Ask HN: How should one properly initiate an Open Source project? - philippnagel

Hi,<p>I have an idea for a potentially interesting and useful project.<p>My experience in the area of open source software is limited. Therefor I am thankful for any tips, resources etc.<p>Regards,
Phil
======
duncan_bayne
Release early for feedback (both on the code, and the concept). Try to make
the (technical, social) culture explicit from the outset. Don't be afraid to
pivot. Seek advice on technical issues - if there aren't any early
contributors, try resources like
[http://codereview.stackexchange.com/](http://codereview.stackexchange.com/).

This is Linus' announcement of Linux:

[http://twovoyagers.com/blinkynet.net/comp/linux002.html](http://twovoyagers.com/blinkynet.net/comp/linux002.html)

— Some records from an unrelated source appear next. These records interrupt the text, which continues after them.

(** [export const syncingDTO].  Which values [bool] of lido-nanolib takes
    for a boolean, and what it makes of them, is not in the sources: it is
    the parameter [bool_]. *)
Definition syncingDTO (bool_ : option json -> option string -> result bool)
           (json : option json) : result (Response Syncing) :=
  obj json
      (fun json =>
         and_then
           (obj (property "data" json)
                (fun data =>
                   and_then (str (property "head_slot" data) None) (fun a =>
                   and_then (str (property "sync_distance" data) None) (fun b =>
                   and_then (bool_ (property "is_syncing" data) None) (fun c =>
                   and_then (bool_ (property "is_optimistic" data) None) (fun d =>
                   Ok {| head_slot := a; sync_distance := b;
                         is_syncing := c; is_optimistic := d |})))))
                None)
           (fun d => Ok {| data := d |}))
      (Some "Invalid syncing response").

(** [export const genesisDTO] *)
Definition genesisDTO (json : option json) : result (Response Genesis) :=
  obj json
      (fun json =>
         and_then
           (obj (property "data" json)
                (fun data =>
                   and_then (str (property "genesis_time" data)
                                 (Some "Invalid genesis_time input")) (fun a =>
                   and_then (str (property "genesis_validators_root" data)
                                 (Some "Invalid genesis_validators_root input"))
                            (fun b =>
                   and_then (str (property "genesis_fork_version" data)
                                 (Some "Invalid genesis_fork_version input"))
                            (fun c =>
                   Ok {| genesis_time := a; genesis_validators_root := b;
                         genesis_fork_version := c |}))))
                None)
           (fun d => Ok {| data := d |}))
      (Some "Invalid genesis response").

"I've enjouyed doing it, and somebody might enjoy looking at it and even
modifying it for their own needs. It is still small enough to understand, use
and modify, and I'm looking forward to any comments you might have."

------
marcosscriven
One rather dull, but important, aspect to think about early on is licensing.
More permissive licenses seem to be preferred today, especially if you want
submissions from corporate entities. Related to that is keeping some kind of
contributors record (the important point being you at least have a valid email
for every person that submitted something).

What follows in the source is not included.